Для меня же поездки туда составляли истинный праздник, если бы только не постоянный страх, что Киту по семейным обстоятельствам будет принуждена в конце концов продать его в чужие руки. Мысль эта мучила меня, отравляя все удовольствие. Сколько раз я делилась с мужем моими опасениями, объясняя ему, почему она задумала расстаться с этим милым уголком. Киту очень хворала в это время, и ее преследовала мысль (под влиянием которой ее нервы расстраивались еще больше), что, случись с ней беда, имение, в которое она вложила столько забот, трудов, инициативы, столько души и любви, отойдет в руки ее очень дальних, малокультурных родственников как родовое*[45]
, и тогда все пойдет прахом: все ее начинания, улучшения, все начатки культуры, которые она с такими жертвами, такими усилиями насадила.

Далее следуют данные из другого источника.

Lemma io_blocks_write n : forall s x bl i data last,
  fs_ok s -> map_ok s x bl -> 0 <= i <= Z.of_nat (length bl) -> 0 <= last < 4096 ->
  Z.of_nat (length data) = 4096 * Z.of_nat n + last ->
  i + (Z.of_nat (length data) + 4095) / 4096 <= 1036 ->
  i + (Z.of_nat (length data) + 4095) / 4096 + 2 <= nfree s + Z.of_nat (length (own x bl)) ->
  exists x' s' bl', io_blocks true n data i last x s = Ok (0, Z.of_nat (length data), [], x', s') /\
    wrote_to s x bl (4096 * i) data s' x' bl'.
Proof.
  induction n as [|n IH]; intros s x bl i data last H Hf Hi Hla Hlen Hmax Hn; cbn [io_blocks].
  - destruct (Z.eqb_spec last 0) as [->|Hne].
    + destruct data; [|simpl in *; lia]. exists x, s, bl. split; [done|]. split; [by apply changes_refl|].
      split; [by apply wrote_nil|]. simpl. lia.
    + destruct (io_piece_write s x bl i 0 data) with (rest := @nil Z) as (x' & s' & bl' & Hio & Hw); try (done || lia).
      { intros ->. simpl in *. lia. }
      rewrite app_nil_r in Hio. replace last with (Z.of_nat (length data)) by lia. rewrite Hio.
      rok. exists x', s', bl'. rewrite Z.add_0_r in Hw. done.
  - assert (exists d1 d2, data = d1 ++ d2 /\ Z.of_nat (length d1) = 4096) as (d1 & d2 & -> & Hd1).
    { exists (take 4096 data), (drop 4096 data). split; [by rewrite take_drop|]. rewrite length_take. lia. }
    rewrite length_app in *.
    destruct (io_block_write s x bl i d1) with (rest := d2) as (x1 & s1 & bl1 & -> & Hw); try (done || lia). rok.
    replace (Z.to_nat SFS_BLKSIZE) with (length d1) by (unfold SFS_BLKSIZE; lia). rewrite drop_app_length.
    destruct Hw as (E1 & W1 & L1). pose proof (ex_acct _ _ _ _ _ _ E1).
    destruct (IH s1 x1 bl1 (i + 1) d2 last) as (x2 & s2 & bl2 & -> & Hw2); try (apply E1 || lia).
    rok. exists x2, s2, bl2. split; [repeat f_equal; change SFS_BLKSIZE with 4096; lia|].
    eapply wrote_to_trans; [lia|by split|]. rewrite Hd1. replace (4096 * i + 4096) with (4096 * (i + 1)) by lia. done.
Qed.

То были люди плоские, ничем не интересующиеся, ни деревней, ни ее процветанием. Они не только не стали бы продолжать работу Киту, но, наверно, скоро бы свели все это на нет. Мысль эта положительно подтачивала здоровье Киту, а я страдала, глядя на нее.Князь каждый раз утешал и успокаивал меня, говоря, что он этого не допустит, что он сам приобретет его. Но в то время это совершенно не устраивало его. Он очень был занят упорядочением дел на заводе, и главная деятельность его сосредоточивалась в Бежеце. Тогда же мы приобрели Хотылево. Я очень волновалась. Хотя мне доставило большую радость приобретение этого красивого имения, где мы отдыхали после шумной, хлопотливой и подчас утомительной заводской жизни, но я боялась, как бы из-за этого вопрос о Талашкине не отошел на задний план, как бы князь не перестал интересоваться им, так как действительно иметь два имения очень затруднительно и неудобно. Но все эти тревоги наконец рассеялись, случилось чудо — муж решил сам купить Талашкино. Когда это было решено между нами и Киту, мы собрались туда из Хотылева к 22 июля, дню моих именин, уже не как гости, а как будущие хозяева. Недоставало только совершения формальностей. Я была в восторге и вполне успокоилась за судьбу всеми любимого Талашкина, а у Киту камень свалился с души.
Накануне моих именин к нам приехал один из директоров Брянского завода Сергей Иванович Петровский*[46]
. С вечера была отслужена всенощная, и все, казалось, шло по-хорошему. Хотелось по-христиански, по-старинному встретить день моего ангела. На душу пахнуло чем-то давно забытым, прежним, старым, помещичьим житьем-бытьем, где к каждому семейному торжеству деды наши приступали с молитвой. Вячеслав был в духе, я ликовала. Киту улыбалась… Остальные тоже были веселы, не говоря уже о прислуге, которую эти забытые, но трогательные обычаи всегда приводят в умиление.